═══ Recorded data

(** * useWebsetPolling: the polling and incremental-merge hook

    A shallow embedding of [useWebsetPolling] (the React hook that tracks a
    webset job) and of the two interfaces it reads, [WebsetItem] and
    [WebsetData].

    Conventions.
    - A TypeScript value of type [T | undefined] (an optional field, an
      optional parameter) is an [option T]; [None] is [undefined].  The
      nullable [websetId : string | null] and [liveData : WebsetData | null]
      are options as well, [None] being [null]: the hook only ever tests them
      for truthiness or reads them through [?.], which treat [null] and
      [undefined] alike.
    - JavaScript truthiness is the class [Truthy]; [a || b] is [js_or] and
      [a && b] is [js_and].
    - [number] fields are carried through untouched by the hook; they are
      integers here.
    - The [Set] of ids is a [gset]. *)

From stdpp Require Import base option strings list gmap.

(** ** JavaScript truthiness *)

Class Truthy (A : Type) := truthy : A → bool.
Global Hint Mode Truthy ! : typeclass_instances.

(** The empty string is the only falsy string. *)
Global Instance truthy_string : Truthy string :=
  λ s, bool_decide (s ≠ EmptyString).
Global Instance truthy_bool : Truthy bool := λ b, b.
(** Arrays are objects: always truthy, also when empty. *)
Global Instance truthy_list {A} : Truthy (list A) := λ _, true.
(** [undefined] and [null] are falsy. *)
Global Instance truthy_option `{Truthy A} : Truthy (option A) :=
  λ o, match o with Some a => truthy a | None => false end.

(** [a || b] *)
Definition js_or `{Truthy A} (a b : A) : A := if truthy a then a else b.
(** [a && b], for a boolean [b]: the value is [a] itself when [a] is falsy. *)
Definition js_and (a : option bool) (b : bool) : option bool :=
  if truthy a then Some b else a.

(** ** The data model (types.ts) *)

Module WebsetItem.
(** [id] is declared [string]; it is optional here because the hook itself
    guards against a record that arrives without one ([item.id && ...]).
    The fields after [id] are payload the hook never reads. *)
Record t := mk {
  id : option string;
  name : option string;
  title : option string;
  type : string;
  description : option string;
  url : option string;
}.
(** An item that carries only an id: [{id: s}]. *)
Definition of_id (s : string) : t := mk (Some s) None None EmptyString None None.
End WebsetItem.

Module Progress.
Record t := mk {
  found : Z;
  analyzed : Z;
  completion : Z;
  time_left : option (option Z);   (* number | null | undefined *)
}.
End Progress.

Module WebsetData.
(** The fields of [WebsetData] the hook reads or writes.  The object the
    hook builds has exactly these fields. *)
Record t := mk {
  webset_id : option string;
  external_id : option string;
  query : option string;
  entity_type : option string;
  status : option string;
  search_status : option string;
  items_found : option Z;
  items_returned : option Z;
  cost_deducted : option string;
  items : option (list WebsetItem.t);
  is_processing : option bool;
  is_complete : option bool;
  progress : option Progress.t;
  message : option string;
}.
(** [{}] *)
Definition empty : t :=
  mk None None None None None None None None None None None None None None.
End WebsetData.

Module ApiData.
(** The payload of the status endpoint.  The hook declares
    [is_processing] and [is_complete] as [boolean], but the payload is
    JSON that nothing validates and the hook copies and tests the two
    flags as they come: a payload that omits one stores [undefined], so
    they are optional here. *)
Record t := mk {
  webset_id : string;
  status : string;
  search_status : option string;
  is_processing : option bool;
  is_complete : option bool;
  progress : option Progress.t;
  items_found : Z;
  items_returned : Z;
  items : option (list WebsetItem.t);
  message : string;
}.
End ApiData.

(** The envelope [backendApi.get] resolves to. *)
Record ApiResponse := mkResponse {
  success : bool;
  data : option ApiData.t;
}.

(** How the awaited request settles: it resolves to an envelope, or the
    [await] throws. *)
Inductive Outcome :=
| Resolved (response : ApiResponse)
| Rejected.

(** ** Merging items (pollWebsetStatus, "Merge items intelligently") *)

Section Merge.
(** [existing] is [liveData?.items || initialData.items || []],
    [incoming] is [apiData.items || []]. *)
Variables existing incoming : list WebsetItem.t.

Definition existingItemIds : gset (option string) :=
  list_to_set (WebsetItem.id <$> existing).

Definition newItems : list WebsetItem.t :=
  filter (λ item, truthy (WebsetItem.id item)
                  ∧ WebsetItem.id item ∉ existingItemIds) incoming.

Definition mergedItems : list WebsetItem.t := existing ++ newItems.
End Merge.

(** ** The polling decision *)

(** [liveData || initialData] *)
Definition effectiveData (liveData : option WebsetData.t)
    (initialData : WebsetData.t) : WebsetData.t :=
  default initialData liveData.

(** [['running', 'pending'].includes(status)] *)
Definition includes (l : list string) (s : string) : bool :=
  bool_decide (s ∈ l).

(** The body of the [useMemo] that computes [shouldPoll].  Its value is a
    boolean or [undefined]: the second [return] yields the left operand of
    [&&] when that operand is falsy. *)
Definition shouldPoll (websetId : option string) (enabled : bool)
    (initialData effectiveData : WebsetData.t) : option bool :=
  if negb (truthy websetId) || negb enabled then Some false
  else if bool_decide (WebsetData.is_processing initialData ≠ None)
          || bool_decide (WebsetData.is_processing effectiveData ≠ None)
  then js_and (js_or (WebsetData.is_processing initialData)
                     (WebsetData.is_processing effectiveData))
              (negb (truthy (WebsetData.is_complete effectiveData)))
  else
    let status := js_or (WebsetData.status effectiveData)
                        (WebsetData.status initialData) in
    if match status with
       | Some s => truthy s && includes ["running"; "pending"] s
       | None => false
       end
    then Some true
    else if truthy websetId && negb (truthy status)
            && negb (truthy (WebsetData.is_complete effectiveData))
    then Some true
    else Some false.

(** ** The hook instance *)

Module Render.
(** What the closures created during one render see: the props of that
    render and the two [useState] values of that render. *)
Record t := mk {
  websetId : option string;
  initialData : WebsetData.t;
  enabled : bool;                    (* after the default [enabled = true] *)
  liveData : option WebsetData.t;
  isPolling : bool;
}.
End Render.

(** Objects are truthy. *)
Global Instance truthy_data : Truthy WebsetData.t := λ _, true.
Global Instance truthy_render : Truthy Render.t := λ _, true.

Module Hook.
(** What persists between renders.  [current] holds the latest props and
    state, the ones the next render reads.  An armed interval is
    represented by the render whose [pollWebsetStatus] its callback
    captured; [pending] lists the requests that have been issued and have
    not settled, each with the render whose [pollWebsetStatus] awaits it.
    [cleanup] tells whether the last run of the polling effect returned
    its cleanup function. *)
Record t := mk {
  current : Render.t;
  pollingIntervalRef : option Render.t;
  pollCountRef : nat;
  cleanup : bool;
  pending : list Render.t;
}.

Definition setLiveData (d : WebsetData.t) (h : t) : t :=
  let r := current h in
  mk (Render.mk (Render.websetId r) (Render.initialData r)
        (Render.enabled r) (Some d) (Render.isPolling r))
     (pollingIntervalRef h) (pollCountRef h) (cleanup h) (pending h).

Definition setIsPolling (b : bool) (h : t) : t :=
  let r := current h in
  mk (Render.mk (Render.websetId r) (Render.initialData r)
        (Render.enabled r) (Render.liveData r) b)
     (pollingIntervalRef h) (pollCountRef h) (cleanup h) (pending h).

Definition setProps (websetId : option string) (initialData : WebsetData.t)
    (enabled : option bool) (h : t) : t :=
  let r := current h in
  mk (Render.mk websetId initialData (default true enabled)
        (Render.liveData r) (Render.isPolling r))
     (pollingIntervalRef h) (pollCountRef h) (cleanup h) (pending h).

Definition setInterval (o : option Render.t) (h : t) : t :=
  mk (current h) o (pollCountRef h) (cleanup h) (pending h).

Definition setPollCount (n : nat) (h : t) : t :=
  mk (current h) (pollingIntervalRef h) n (cleanup h) (pending h).

Definition setCleanup (b : bool) (h : t) : t :=
  mk (current h) (pollingIntervalRef h) (pollCountRef h) b (pending h).

Definition setPending (l : list Render.t) (h : t) : t :=
  mk (current h) (pollingIntervalRef h) (pollCountRef h) (cleanup h) l.

(** [if (pollingIntervalRef.current) { clearInterval(...);
    pollingIntervalRef.current = null; }] *)
Definition clearPollingInterval (h : t) : t := setInterval None h.

Definition liveData (h : t) : option WebsetData.t := Render.liveData (current h).
Definition isPolling (h : t) : bool := Render.isPolling (current h).
End Hook.

(** ** pollWebsetStatus *)

(** [liveData?.items || initialData.items || []] *)
Definition existingItems (r : Render.t) : list WebsetItem.t :=
  default []
    (js_or (Render.liveData r ≫= WebsetData.items)
           (WebsetData.items (Render.initialData r))).

(** [apiData.items || []] *)
Definition incomingItems (apiData : ApiData.t) : list WebsetItem.t :=
  default [] (ApiData.items apiData).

══════

__Exercise details__:
The lines from the one containing "(** [liveData?.items ||" through the last line of the records are the answer; set them down exactly and add nothing.

__Answer to this problem__:
(** [liveData?.items || initialData.items || []] *)
Definition existingItems (r : Render.t) : list WebsetItem.t :=
  default []
    (js_or (Render.liveData r ≫= WebsetData.items)
           (WebsetData.items (Render.initialData r))).

(** [apiData.items || []] *)
Definition incomingItems (apiData : ApiData.t) : list WebsetItem.t :=
  default [] (ApiData.items apiData).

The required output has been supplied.